Records from a data collection:
#####

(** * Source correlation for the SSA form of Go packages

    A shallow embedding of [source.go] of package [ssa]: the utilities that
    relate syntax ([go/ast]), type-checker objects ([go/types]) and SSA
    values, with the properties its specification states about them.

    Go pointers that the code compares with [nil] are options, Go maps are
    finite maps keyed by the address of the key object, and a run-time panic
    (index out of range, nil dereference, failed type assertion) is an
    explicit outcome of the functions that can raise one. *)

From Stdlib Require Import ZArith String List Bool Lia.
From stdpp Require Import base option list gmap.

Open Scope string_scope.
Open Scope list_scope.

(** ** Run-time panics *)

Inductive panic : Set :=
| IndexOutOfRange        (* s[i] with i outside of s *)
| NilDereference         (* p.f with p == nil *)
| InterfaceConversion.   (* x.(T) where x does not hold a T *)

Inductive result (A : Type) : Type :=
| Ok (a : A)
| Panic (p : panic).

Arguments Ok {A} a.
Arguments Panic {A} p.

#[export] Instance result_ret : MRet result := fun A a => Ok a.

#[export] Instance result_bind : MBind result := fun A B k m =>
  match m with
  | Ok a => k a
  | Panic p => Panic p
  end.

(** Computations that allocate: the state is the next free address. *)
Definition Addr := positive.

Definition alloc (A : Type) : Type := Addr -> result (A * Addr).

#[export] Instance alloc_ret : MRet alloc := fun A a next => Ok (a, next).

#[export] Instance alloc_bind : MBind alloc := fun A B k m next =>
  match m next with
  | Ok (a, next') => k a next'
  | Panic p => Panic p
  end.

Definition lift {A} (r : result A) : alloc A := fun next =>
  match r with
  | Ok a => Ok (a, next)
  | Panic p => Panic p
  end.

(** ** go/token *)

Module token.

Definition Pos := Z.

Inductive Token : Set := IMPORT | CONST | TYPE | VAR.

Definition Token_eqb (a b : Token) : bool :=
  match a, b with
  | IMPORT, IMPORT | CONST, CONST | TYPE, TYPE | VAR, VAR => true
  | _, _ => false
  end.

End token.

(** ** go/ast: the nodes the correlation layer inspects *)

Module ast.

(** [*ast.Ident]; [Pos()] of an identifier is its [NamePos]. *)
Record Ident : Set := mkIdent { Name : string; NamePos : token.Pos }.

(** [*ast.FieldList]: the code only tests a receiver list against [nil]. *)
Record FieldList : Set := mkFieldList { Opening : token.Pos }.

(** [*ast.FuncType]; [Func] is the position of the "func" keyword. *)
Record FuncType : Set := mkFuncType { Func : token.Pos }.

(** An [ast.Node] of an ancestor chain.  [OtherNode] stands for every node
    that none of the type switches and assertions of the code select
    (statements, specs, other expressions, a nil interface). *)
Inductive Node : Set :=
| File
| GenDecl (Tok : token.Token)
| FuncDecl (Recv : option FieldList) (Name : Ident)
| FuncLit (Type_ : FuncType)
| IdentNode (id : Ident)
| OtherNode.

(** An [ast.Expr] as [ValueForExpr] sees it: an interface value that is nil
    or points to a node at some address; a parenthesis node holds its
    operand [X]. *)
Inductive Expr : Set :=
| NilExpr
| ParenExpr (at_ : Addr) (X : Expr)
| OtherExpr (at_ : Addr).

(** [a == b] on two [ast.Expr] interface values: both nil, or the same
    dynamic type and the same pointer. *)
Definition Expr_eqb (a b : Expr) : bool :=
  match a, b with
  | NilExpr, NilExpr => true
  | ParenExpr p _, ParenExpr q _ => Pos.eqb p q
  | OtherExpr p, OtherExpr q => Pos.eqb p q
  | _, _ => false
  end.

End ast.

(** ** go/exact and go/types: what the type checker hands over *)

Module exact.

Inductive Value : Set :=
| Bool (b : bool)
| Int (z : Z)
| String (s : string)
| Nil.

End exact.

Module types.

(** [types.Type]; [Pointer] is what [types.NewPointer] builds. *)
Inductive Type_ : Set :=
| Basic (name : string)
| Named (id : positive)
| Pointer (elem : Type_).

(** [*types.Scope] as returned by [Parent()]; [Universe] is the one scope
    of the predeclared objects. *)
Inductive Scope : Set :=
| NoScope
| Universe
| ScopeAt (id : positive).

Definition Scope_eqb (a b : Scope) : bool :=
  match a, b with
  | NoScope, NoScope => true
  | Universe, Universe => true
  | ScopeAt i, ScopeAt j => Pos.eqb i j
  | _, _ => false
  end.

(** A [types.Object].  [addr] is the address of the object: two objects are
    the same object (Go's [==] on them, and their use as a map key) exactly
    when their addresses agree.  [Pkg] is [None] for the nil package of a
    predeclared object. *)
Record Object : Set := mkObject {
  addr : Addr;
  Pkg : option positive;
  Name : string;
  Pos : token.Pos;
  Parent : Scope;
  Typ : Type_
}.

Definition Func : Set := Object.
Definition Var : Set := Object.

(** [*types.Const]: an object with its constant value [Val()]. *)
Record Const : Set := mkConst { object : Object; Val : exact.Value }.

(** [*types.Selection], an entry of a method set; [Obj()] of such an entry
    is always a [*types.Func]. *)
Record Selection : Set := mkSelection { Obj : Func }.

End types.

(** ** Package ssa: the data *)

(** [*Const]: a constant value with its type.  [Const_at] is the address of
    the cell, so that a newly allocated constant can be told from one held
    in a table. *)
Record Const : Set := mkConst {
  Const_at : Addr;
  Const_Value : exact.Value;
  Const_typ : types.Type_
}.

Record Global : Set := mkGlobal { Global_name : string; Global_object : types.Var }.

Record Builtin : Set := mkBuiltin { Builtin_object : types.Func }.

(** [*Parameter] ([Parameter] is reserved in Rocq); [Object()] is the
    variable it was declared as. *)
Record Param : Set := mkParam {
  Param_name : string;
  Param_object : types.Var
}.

#####

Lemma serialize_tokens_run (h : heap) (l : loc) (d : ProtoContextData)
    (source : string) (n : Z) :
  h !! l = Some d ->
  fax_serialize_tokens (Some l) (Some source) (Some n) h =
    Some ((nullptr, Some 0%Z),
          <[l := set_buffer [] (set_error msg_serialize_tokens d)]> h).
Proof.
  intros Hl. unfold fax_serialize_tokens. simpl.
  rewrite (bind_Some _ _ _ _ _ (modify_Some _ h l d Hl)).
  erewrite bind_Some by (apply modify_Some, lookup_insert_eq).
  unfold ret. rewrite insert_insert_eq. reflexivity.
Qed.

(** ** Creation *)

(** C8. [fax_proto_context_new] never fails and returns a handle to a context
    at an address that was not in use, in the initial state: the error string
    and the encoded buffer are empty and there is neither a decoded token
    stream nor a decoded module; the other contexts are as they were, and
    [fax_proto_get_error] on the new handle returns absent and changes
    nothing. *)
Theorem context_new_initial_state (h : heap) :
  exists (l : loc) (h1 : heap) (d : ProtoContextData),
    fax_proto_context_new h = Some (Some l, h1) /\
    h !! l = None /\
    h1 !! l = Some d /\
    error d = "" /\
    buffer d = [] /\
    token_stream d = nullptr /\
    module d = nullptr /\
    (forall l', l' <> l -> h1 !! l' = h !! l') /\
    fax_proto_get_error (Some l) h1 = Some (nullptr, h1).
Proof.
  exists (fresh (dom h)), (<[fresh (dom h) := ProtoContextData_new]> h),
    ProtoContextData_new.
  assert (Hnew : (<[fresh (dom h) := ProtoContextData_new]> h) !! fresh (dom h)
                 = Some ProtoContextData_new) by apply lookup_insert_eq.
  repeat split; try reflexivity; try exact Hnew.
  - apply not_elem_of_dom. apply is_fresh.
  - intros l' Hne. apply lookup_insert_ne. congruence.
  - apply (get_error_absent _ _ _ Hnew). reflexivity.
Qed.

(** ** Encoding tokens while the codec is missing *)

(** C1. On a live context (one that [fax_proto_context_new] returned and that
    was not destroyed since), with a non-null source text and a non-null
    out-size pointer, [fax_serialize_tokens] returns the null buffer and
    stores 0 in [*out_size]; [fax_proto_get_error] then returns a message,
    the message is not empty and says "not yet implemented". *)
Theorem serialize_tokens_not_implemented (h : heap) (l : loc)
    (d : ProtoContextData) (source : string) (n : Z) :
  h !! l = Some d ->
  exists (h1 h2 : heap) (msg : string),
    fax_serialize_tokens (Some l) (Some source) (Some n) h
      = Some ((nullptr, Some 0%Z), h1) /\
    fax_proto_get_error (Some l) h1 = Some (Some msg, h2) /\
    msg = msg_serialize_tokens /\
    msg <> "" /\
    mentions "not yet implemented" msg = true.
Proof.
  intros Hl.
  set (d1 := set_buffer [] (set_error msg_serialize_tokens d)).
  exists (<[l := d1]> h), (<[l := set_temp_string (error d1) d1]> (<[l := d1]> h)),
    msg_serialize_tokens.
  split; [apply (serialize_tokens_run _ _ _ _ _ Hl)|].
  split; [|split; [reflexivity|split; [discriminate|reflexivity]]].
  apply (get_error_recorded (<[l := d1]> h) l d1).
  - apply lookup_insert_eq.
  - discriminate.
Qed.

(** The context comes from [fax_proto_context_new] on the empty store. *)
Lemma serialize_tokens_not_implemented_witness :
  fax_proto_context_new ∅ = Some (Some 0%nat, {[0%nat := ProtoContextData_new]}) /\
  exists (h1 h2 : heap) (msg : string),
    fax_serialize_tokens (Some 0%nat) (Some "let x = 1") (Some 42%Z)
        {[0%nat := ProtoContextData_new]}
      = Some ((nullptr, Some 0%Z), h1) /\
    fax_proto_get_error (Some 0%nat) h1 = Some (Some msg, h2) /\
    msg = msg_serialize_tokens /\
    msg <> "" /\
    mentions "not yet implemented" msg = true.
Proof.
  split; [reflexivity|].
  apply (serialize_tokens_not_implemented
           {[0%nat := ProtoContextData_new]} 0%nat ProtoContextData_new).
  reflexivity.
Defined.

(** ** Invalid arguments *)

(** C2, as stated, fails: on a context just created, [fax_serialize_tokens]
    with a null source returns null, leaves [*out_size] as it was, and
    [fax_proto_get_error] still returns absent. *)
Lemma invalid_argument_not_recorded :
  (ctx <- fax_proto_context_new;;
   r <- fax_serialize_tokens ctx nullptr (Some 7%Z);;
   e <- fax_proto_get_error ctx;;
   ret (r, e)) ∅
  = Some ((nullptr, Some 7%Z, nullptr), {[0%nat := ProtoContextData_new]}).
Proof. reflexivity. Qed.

#####

_ASSIGNED TASK_
The lines above from the one containing "(** * Source" through the one containing "values, with the" are to be set down exactly, and no others.

_YOUR SOLUTION_
(** * Source correlation for the SSA form of Go packages

    A shallow embedding of [source.go] of package [ssa]: the utilities that
    relate syntax ([go/ast]), type-checker objects ([go/types]) and SSA
    values, with the properties its specification states about them.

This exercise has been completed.